Translation:You come in the restaurant.

January 3, 2013

150 Comments


https://www.duolingo.com/profile/temporalthings

"You come in the restaurant" is very dirty. Say "you come into the restaurant" to avoid sounding like a sexual deviant in English


https://www.duolingo.com/profile/celticranger

Dirty? Sexually deviant maybe. I assume some people just enjoy their meal more than others.


https://www.duolingo.com/profile/ZioPippo2

I just spit my morning coffee! Your comment wins the day! Good sense of humour.


https://www.duolingo.com/profile/AndreasWitnstein

The phrasal verbs “to come in” and “to go in”, both meaning “to enter”, are intransitive; they cannot take a direct object. For example: “I'm coming in.”; “You went in.”.

The phrasal verbs “to come into” and “to go into”, likewise both meaning “to enter”, are transitive; they must take a direct object. For example: «Io vengo nel ristorante.» = “I'm coming into the restaurant.”; “Tu sei andato nel ristorante.» = “You went into the restaurant.”.

The simple verb “to come”, whether meaning “to move nearer” or “to cum|orgasm”, is also intransitive.

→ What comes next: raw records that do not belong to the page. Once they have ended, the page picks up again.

(** sahExecute runs a command exactly when a policy is loaded, the name is
    neither the program itself nor a virtual binary, and either the lease
    verifies for this command, is logged, is committed and the policy admits
    its claim, or no lease is required and the policy admits the command;
    otherwise it runs nothing and answers an error. *)
Theorem sah_runs_iff e command lease st :
  let st' := snd (sahExecute e command lease st) in
  let allowed :=
    policyLoaded e = true /\ own_name (hd [] command) = false /\ isVBin e (hd [] command) = false /\
    (if envTruthy (requireLease e) then exists v d, lease <> [] /\ leased e command lease st v d
     else authorize e command None = None) in
  (allowed -> ss_ran st' = ss_ran st ++ [command] /\ fst (sahExecute e command lease st) = child e command) /\
  (~ allowed -> ss_ran st' = ss_ran st /\ exists code, fst (sahExecute e command lease st) = Err code).
Proof.
  cbn zeta. unfold leased. split.
  - intros (Hp & Ho & Hv & Hl). unfold sahExecute. rewrite Hp, Ho, Hv. cbn [negb orb].
    destruct (envTruthy (requireLease e)); [|by rewrite Hl].
    destruct Hl as (v & d & Hne & H1 & H2 & H3 & H4). rewrite bool_decide_false, H1, H2 by done. cbn [negb]. by rewrite H3, H4.
  - intros Hno. unfold sahExecute.
    destruct (policyLoaded e); cbn [negb]; [|by eauto].
    destruct (own_name (hd [] command)); cbn [orb]; [by eauto|]. destruct (isVBin e (hd [] command)); [by eauto|].
    destruct (envTruthy (requireLease e)).
    + case_bool_decide as El; [by eauto|].
      destruct (VerifyExecLease _ _ _ _) as [v|er] eqn:Ev; [|by eauto].
      destruct (e_log e); cbn [negb]; [|by eauto].
      destruct (CommitLeaseJTI _ _ _ _ _ _ _) as [[[]|er] d] eqn:Ec; [|by eauto].
      destruct (authorize e command (Some (Claim v))) eqn:Ea; [by eauto|]. exfalso. apply Hno.
      split_and!; [done..|]. exists v, d. by split_and!.
    + destruct (authorize e command None) eqn:Ea; [by eauto|]. exfalso. by apply Hno.
Qed.

(** The record of a name that no commit before [exp] removes. *)
Definition recorded (n : bytes) (exp : Z) (d : leaseDir) : Prop :=
  exists ino f, d_names d !! n = Some (ENode ino) /\ d_inodes d !! ino = Some f /\ i_regular f = true /\
                stored_exp (i_data f) = Some exp /\ (ino < d_next d)%nat.

(** Where a commit on a directory with the record may stand. *)
Definition harmless (n : bytes) (d : leaseDir) (c : commit) : Prop :=
  match c_pc c with
  | PUnlink | PCleanup | PClose (Ok _) | PDone (Ok _) => c_name c <> n
  | PWrite ino => c_name c <> n /\ d_names d !! n <> Some (ENode ino)
  | PRead ino _ => c_name c = n -> d_names d !! n = Some (ENode ino)
  | _ => True
  end.

Lemma harmless_step n exp o c d : recorded n exp d -> harmless n d c -> c_now c < exp ->
  let '(c', d') := commit_step o c d in recorded n exp d' /\ harmless n d' c' /\ c_now c' < exp.
Proof.
  intros (ino & f & Hn & Hf & Hreg & Hexp & Hlt) Hc Hnow.
  assert (Hrec : recorded n exp d) by (exists ino, f; by split_and!).
  unfold commit_step. unfold harmless in Hc. destruct (c_pc c) as [a|i| |a|i a| |r|r] eqn:Epc.
  - destruct o; cbn [negb]; try by (split_and!; [done|cbn; done|done]). case_bool_decide as Eb; [by split_and!|].
    assert (Hne : c_name c <> n) by (intros E; apply Eb; rewrite E, Hn; by eexists).
    split_and!; [|cbn|done].
    + exists ino, f. cbn. rewrite lookup_insert_ne by done. rewrite lookup_insert_ne by lia. split_and!; try done. lia.
    + split; [done|]. rewrite lookup_insert_ne by done. rewrite Hn. intros [=]. lia.
  - destruct Hc as [Hne Hi]. assert (Hput : forall data, recorded n exp (put i data d)).
    { intros data. exists ino, f. cbn. rewrite lookup_insert_ne by congruence. by split_and!. }
    destruct o; by split_and!.
  - destruct o; try by split_and!. destruct (unlinkLeaseName (c_name c) d) as [d'|] eqn:Ed; [|by split_and!].
    apply unlinkLeaseName_Some in Ed as ->. split_and!; [|cbn; done|done]. exists ino, f. cbn. rewrite lookup_delete_ne by done. by split_and!.
  - destruct (d_names d !! c_name c) as [[|i]|] eqn:En; try by split_and!. destruct o; try by split_and!.
    split_and!; [done| |done]. unfold harmless. cbn. intros E. by rewrite <- E.
  - destruct (d_inodes d !! i) as [g|] eqn:Eg; [|by split_and!].
    destruct (match o with Fine => true | _ => false end && i_regular g) eqn:Eok; [|by split_and!].
    destruct (stored_exp (i_data g)) as [stored|] eqn:Es; [|by split_and!].
    destruct (c_now c <? stored) eqn:Elt; [by split_and!|]. destruct (0 <? a)%nat; [by split_and!|].
    split_and!; [done| |done]. unfold harmless. cbn. intros E. specialize (Hc E). rewrite Hn in Hc. injection Hc as <-.
    rewrite Hf in Eg. injection Eg as <-. rewrite Hexp in Es. injection Es as <-. bsimp. lia.
  - destruct o; try by split_and!. destruct (unlinkLeaseName (c_name c) d) as [d'|] eqn:Ed; [|by split_and!].
    apply unlinkLeaseName_Some in Ed as ->. split_and!; [|done|done].
    exists ino, f. cbn. rewrite lookup_delete_ne by done. by split_and!.
  - destruct r as [[]|er], o; by split_and!.
  - by split_and!; [|unfold harmless; rewrite Epc|].
Qed.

All of these can take prepositional phrases with the preposition “in…”, for example:

• “I'm coming in in a wheelchair.”
• “You went in in a wheelchair.”

• “I'm coming into the restaurant in a wheelchair.”
• “You went into the restaurant in a wheelchair.”

• “I'm coming in a wheelchair.”

where

• “in” and “into” in the phrasal verbs are verb particles, not prepositions
• “the restaurant” is the direct object of the phrasal verb “to come|go into”
• “a wheelchair” is the object of the preposition “in”.


https://www.duolingo.com/profile/lee394817

coming in a wheelchair :D


[deactivated user]

    LOL, they REALLY need to fix this, or not, as it's freaking hilarious and always makes me smile :D


    https://www.duolingo.com/profile/clare80348

    I cannot stop laughing. This is why Duolingo makes learning so i teresti g and fun!


    https://www.duolingo.com/profile/JoshuaKrue3

    That deluxe model comes with "all the parts"


    https://www.duolingo.com/profile/CorkyRingspot

    True; I was immediately reminded of that famous bit in the film 'When Harry Met Sally'... A pretty dumb sentence, this!


    https://www.duolingo.com/profile/Jae633849

    Spero che questo succeda nel bagno e non a tavola!


    https://www.duolingo.com/profile/LaoMi4

    i like this.


    https://www.duolingo.com/profile/Snowpeaspring

    Yes I agree, in english it is quite offensive. Duo Please change this to come into the restaurant


    [deactivated user]

      Who has the dirty mind?


      https://www.duolingo.com/profile/Lesley257390

      Agree. How many times do we have to post before it's changed I wonder?


      https://www.duolingo.com/profile/SavkaToled

      I thought the exact same thing


      https://www.duolingo.com/profile/ThinkerXT

      I did not get it. Why should that sound dirty?


      https://www.duolingo.com/profile/Portal_Genius

      Ypu are innocent. Don't ruin your childhood like all of us.


      https://www.duolingo.com/profile/ThinkerXT

      Wow, this is the first time I hear about this meaning, but this should be very informal.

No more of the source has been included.